## Task requirements
Below are the entries to work from; restate word for word the portion that opens with the line containing "(* ===== verification/Main.v ===== *)" and closes with the line containing "Definition hex08 (z", keeping both.

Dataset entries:
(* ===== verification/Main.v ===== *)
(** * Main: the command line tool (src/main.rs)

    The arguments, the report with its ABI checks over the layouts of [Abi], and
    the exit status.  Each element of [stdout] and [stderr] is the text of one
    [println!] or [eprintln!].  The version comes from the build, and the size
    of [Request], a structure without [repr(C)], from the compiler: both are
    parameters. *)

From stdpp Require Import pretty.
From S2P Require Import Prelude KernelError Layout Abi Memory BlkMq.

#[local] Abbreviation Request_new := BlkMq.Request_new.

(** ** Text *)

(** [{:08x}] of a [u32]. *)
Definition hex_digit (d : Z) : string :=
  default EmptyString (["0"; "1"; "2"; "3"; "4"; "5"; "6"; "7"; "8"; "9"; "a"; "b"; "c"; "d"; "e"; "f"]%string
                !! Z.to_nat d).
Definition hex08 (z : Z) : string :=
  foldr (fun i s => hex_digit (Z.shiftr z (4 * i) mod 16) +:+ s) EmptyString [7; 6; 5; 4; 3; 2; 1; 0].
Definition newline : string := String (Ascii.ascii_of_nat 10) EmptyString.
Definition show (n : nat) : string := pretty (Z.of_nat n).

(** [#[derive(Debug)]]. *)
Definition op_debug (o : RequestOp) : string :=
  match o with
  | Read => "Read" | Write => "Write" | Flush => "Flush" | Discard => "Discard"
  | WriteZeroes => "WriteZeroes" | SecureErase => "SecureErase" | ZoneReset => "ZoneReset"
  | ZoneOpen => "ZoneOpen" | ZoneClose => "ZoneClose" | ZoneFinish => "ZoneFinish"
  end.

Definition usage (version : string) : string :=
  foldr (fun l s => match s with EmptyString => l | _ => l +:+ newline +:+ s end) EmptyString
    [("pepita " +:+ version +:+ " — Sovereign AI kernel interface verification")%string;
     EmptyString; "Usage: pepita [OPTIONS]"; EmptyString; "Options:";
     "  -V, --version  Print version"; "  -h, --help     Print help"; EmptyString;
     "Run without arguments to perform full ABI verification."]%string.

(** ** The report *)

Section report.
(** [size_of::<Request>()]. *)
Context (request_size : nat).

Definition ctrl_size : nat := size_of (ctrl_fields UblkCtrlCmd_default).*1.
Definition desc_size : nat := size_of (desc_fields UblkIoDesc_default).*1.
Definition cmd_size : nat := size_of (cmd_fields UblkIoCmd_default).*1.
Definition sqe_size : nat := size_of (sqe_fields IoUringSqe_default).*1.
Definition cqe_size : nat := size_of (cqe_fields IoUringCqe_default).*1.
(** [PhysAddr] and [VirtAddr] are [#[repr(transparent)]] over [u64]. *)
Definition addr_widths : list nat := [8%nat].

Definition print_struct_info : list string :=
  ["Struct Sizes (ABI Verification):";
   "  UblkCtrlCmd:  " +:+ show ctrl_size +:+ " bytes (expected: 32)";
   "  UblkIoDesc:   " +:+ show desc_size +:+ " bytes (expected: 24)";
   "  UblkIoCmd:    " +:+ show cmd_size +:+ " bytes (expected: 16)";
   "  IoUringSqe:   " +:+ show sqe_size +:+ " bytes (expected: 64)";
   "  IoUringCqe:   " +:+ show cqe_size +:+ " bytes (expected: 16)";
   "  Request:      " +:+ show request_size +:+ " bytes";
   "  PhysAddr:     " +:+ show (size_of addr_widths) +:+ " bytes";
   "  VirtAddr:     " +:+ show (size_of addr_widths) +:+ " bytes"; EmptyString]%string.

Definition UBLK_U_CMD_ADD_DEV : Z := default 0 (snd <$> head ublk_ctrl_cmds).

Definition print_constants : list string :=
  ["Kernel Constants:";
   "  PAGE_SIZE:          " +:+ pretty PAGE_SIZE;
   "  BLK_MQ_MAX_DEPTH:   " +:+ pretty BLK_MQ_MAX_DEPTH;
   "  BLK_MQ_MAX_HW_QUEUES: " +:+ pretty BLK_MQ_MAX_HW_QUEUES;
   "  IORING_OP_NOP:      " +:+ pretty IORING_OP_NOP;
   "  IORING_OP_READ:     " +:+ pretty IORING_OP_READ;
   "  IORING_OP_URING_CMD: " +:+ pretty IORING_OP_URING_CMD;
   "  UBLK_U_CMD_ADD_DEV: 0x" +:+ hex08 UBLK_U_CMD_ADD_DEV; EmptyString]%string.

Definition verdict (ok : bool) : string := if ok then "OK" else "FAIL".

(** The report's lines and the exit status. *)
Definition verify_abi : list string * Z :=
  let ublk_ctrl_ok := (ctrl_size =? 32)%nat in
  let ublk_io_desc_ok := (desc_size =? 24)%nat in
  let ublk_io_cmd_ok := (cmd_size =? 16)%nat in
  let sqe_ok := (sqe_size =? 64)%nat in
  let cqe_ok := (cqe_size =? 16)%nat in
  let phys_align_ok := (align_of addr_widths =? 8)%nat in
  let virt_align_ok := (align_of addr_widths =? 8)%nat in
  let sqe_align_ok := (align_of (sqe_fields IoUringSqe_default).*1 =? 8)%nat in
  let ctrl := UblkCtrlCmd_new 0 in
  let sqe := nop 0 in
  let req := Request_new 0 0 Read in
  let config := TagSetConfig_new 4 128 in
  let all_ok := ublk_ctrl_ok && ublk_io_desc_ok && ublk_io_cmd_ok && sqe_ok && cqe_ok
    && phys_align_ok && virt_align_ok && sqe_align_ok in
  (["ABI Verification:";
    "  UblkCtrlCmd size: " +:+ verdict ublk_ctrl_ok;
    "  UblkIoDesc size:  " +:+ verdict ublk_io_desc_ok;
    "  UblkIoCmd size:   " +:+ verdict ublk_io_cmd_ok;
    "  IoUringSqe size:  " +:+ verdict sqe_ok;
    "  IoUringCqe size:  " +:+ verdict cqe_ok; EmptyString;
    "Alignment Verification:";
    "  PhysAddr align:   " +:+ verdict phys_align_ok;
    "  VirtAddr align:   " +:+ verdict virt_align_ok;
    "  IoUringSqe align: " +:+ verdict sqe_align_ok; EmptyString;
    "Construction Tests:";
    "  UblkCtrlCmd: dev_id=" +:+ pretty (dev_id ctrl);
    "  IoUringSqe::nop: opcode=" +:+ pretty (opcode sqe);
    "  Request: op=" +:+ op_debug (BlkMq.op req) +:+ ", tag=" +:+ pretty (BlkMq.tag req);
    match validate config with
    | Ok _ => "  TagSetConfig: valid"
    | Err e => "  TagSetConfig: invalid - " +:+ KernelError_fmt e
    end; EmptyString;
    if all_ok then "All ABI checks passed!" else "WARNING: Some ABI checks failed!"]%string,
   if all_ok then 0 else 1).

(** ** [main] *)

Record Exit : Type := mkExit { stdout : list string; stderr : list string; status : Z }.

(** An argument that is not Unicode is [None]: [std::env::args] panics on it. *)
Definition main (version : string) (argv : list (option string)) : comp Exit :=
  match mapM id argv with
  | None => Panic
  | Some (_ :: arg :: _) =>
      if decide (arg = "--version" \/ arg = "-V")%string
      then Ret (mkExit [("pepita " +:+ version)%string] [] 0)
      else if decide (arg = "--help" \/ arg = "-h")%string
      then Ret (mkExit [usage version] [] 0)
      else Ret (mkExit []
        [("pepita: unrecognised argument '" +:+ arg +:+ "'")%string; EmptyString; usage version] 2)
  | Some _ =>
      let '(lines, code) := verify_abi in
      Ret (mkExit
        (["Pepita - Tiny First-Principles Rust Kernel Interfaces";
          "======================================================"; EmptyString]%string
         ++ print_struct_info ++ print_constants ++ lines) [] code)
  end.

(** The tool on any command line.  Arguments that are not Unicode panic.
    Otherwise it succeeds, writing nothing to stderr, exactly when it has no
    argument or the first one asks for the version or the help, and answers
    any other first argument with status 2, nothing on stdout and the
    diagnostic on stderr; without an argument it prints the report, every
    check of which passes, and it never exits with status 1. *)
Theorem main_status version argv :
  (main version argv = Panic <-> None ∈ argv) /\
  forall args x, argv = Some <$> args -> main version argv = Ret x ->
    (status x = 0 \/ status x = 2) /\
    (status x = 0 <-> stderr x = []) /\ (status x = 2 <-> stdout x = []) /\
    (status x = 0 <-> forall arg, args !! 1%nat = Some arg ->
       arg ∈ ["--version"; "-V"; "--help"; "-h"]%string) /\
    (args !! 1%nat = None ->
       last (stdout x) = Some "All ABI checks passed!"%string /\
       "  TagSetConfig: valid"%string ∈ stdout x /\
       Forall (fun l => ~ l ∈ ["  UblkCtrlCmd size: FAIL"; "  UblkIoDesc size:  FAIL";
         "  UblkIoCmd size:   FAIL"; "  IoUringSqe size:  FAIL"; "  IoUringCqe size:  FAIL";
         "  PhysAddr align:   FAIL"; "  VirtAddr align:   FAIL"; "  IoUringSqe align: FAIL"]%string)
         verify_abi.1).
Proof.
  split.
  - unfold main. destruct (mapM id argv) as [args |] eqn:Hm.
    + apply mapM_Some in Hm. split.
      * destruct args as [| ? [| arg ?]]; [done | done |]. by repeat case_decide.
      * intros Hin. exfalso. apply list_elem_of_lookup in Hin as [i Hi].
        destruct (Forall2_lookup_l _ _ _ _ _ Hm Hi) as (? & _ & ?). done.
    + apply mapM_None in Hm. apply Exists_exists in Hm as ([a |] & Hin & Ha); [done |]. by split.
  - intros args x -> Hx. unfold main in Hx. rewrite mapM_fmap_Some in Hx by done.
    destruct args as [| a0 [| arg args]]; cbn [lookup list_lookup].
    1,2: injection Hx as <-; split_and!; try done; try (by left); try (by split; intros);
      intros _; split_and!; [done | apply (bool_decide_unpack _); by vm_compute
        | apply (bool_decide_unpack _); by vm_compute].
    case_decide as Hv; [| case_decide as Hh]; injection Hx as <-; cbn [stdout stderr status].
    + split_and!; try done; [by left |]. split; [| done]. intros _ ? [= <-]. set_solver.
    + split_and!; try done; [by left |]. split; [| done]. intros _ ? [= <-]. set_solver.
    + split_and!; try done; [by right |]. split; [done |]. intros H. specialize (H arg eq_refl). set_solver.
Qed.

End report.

==

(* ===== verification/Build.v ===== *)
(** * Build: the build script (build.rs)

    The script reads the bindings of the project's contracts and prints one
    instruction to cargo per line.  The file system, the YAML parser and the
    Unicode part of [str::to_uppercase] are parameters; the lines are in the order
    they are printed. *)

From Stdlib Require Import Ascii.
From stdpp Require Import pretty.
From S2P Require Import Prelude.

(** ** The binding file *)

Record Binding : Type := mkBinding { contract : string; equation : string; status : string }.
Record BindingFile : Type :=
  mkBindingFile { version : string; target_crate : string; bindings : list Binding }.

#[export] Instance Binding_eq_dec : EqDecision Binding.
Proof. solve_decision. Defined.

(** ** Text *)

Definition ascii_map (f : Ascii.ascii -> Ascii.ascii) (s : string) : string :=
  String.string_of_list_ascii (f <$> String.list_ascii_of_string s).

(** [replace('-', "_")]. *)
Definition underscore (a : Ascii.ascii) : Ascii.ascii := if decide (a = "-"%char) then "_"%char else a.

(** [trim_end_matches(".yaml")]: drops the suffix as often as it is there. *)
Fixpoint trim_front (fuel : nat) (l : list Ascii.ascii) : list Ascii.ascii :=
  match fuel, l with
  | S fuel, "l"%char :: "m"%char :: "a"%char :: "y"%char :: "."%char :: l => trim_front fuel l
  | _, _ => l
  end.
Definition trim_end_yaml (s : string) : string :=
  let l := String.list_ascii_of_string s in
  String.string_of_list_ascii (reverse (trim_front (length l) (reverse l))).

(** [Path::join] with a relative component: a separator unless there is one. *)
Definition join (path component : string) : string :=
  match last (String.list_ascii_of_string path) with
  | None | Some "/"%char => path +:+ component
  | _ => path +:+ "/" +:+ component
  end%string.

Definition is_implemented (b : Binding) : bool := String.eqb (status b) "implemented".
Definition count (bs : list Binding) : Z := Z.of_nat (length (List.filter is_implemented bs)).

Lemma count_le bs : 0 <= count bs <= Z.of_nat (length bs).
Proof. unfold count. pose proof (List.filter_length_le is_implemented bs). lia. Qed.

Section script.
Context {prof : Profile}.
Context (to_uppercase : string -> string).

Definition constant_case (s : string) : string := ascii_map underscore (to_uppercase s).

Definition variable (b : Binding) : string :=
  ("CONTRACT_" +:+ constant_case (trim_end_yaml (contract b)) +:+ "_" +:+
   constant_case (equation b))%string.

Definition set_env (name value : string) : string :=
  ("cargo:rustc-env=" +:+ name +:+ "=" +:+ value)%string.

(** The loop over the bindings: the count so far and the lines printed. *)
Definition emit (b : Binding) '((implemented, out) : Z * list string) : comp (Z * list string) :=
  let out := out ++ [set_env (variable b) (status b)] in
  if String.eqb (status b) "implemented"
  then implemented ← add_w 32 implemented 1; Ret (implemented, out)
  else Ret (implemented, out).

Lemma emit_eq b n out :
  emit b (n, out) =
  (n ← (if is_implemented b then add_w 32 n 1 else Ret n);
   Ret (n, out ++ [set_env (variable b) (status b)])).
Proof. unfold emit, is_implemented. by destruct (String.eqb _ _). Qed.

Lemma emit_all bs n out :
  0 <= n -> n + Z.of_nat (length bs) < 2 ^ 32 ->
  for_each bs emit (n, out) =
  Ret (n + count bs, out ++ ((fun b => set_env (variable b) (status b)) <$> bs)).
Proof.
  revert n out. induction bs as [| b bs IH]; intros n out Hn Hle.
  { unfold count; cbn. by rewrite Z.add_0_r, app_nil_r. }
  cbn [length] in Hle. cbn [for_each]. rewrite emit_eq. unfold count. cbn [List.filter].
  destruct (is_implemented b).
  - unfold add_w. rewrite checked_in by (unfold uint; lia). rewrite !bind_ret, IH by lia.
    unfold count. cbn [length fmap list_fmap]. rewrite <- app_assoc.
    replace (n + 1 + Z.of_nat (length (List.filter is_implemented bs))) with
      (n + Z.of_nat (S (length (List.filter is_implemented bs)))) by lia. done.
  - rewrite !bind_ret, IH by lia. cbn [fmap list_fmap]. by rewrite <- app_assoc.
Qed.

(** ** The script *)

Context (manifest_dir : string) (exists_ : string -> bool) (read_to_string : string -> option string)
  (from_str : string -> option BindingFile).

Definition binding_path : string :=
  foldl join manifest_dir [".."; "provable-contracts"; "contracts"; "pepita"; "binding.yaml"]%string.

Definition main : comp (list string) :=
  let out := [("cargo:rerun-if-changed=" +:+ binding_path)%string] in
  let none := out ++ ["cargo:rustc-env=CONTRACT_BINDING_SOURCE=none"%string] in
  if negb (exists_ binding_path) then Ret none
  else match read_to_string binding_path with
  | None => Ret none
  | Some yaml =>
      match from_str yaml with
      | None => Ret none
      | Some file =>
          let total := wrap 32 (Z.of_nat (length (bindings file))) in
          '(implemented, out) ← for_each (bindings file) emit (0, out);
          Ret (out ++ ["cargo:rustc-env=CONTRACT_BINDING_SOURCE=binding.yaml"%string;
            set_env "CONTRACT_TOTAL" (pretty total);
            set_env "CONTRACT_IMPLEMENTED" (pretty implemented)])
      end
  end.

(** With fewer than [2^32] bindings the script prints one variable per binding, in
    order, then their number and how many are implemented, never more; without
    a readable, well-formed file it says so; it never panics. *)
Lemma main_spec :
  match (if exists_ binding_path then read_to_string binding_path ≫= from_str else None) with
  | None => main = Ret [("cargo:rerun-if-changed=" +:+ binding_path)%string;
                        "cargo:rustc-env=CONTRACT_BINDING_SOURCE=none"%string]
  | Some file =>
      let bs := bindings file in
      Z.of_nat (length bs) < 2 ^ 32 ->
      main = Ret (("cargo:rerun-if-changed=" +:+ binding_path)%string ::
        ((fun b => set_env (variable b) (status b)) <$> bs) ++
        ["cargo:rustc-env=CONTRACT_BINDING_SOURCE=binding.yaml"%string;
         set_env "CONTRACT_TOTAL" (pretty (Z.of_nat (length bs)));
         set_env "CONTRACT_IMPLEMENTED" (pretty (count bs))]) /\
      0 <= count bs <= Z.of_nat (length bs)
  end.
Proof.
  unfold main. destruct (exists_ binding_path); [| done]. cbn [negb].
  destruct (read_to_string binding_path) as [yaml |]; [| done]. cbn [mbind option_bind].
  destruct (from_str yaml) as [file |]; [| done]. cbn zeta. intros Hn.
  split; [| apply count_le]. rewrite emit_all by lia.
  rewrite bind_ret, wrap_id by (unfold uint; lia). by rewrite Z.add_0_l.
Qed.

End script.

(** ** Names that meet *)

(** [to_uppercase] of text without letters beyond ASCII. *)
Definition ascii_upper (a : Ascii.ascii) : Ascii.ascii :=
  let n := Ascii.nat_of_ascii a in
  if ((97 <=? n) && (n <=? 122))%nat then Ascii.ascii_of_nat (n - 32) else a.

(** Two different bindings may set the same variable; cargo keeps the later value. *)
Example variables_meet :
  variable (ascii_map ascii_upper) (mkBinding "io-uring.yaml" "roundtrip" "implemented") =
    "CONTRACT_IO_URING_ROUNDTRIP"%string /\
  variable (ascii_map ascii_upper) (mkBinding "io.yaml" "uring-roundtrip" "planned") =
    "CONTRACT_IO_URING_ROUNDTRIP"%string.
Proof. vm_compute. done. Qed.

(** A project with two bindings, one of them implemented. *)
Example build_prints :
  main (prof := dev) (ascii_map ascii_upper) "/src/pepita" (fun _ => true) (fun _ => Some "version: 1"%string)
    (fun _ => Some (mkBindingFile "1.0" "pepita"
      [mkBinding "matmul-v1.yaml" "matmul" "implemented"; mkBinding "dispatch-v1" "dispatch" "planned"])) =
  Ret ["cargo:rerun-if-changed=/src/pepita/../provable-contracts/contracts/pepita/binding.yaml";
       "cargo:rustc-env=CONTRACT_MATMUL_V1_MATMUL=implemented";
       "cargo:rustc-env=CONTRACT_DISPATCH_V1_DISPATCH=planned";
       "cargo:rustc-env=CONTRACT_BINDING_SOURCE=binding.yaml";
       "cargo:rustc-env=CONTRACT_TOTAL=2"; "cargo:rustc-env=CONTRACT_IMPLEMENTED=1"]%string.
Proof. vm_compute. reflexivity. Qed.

## Solved exercise
(* ===== verification/Main.v ===== *)
(** * Main: the command line tool (src/main.rs)

    The arguments, the report with its ABI checks over the layouts of [Abi], and
    the exit status.  Each element of [stdout] and [stderr] is the text of one
    [println!] or [eprintln!].  The version comes from the build, and the size
    of [Request], a structure without [repr(C)], from the compiler: both are
    parameters. *)

From stdpp Require Import pretty.
From S2P Require Import Prelude KernelError Layout Abi Memory BlkMq.

#[local] Abbreviation Request_new := BlkMq.Request_new.

(** ** Text *)

(** [{:08x}] of a [u32]. *)
Definition hex_digit (d : Z) : string :=
  default EmptyString (["0"; "1"; "2"; "3"; "4"; "5"; "6"; "7"; "8"; "9"; "a"; "b"; "c"; "d"; "e"; "f"]%string
                !! Z.to_nat d).
Definition hex08 (z : Z) : string :=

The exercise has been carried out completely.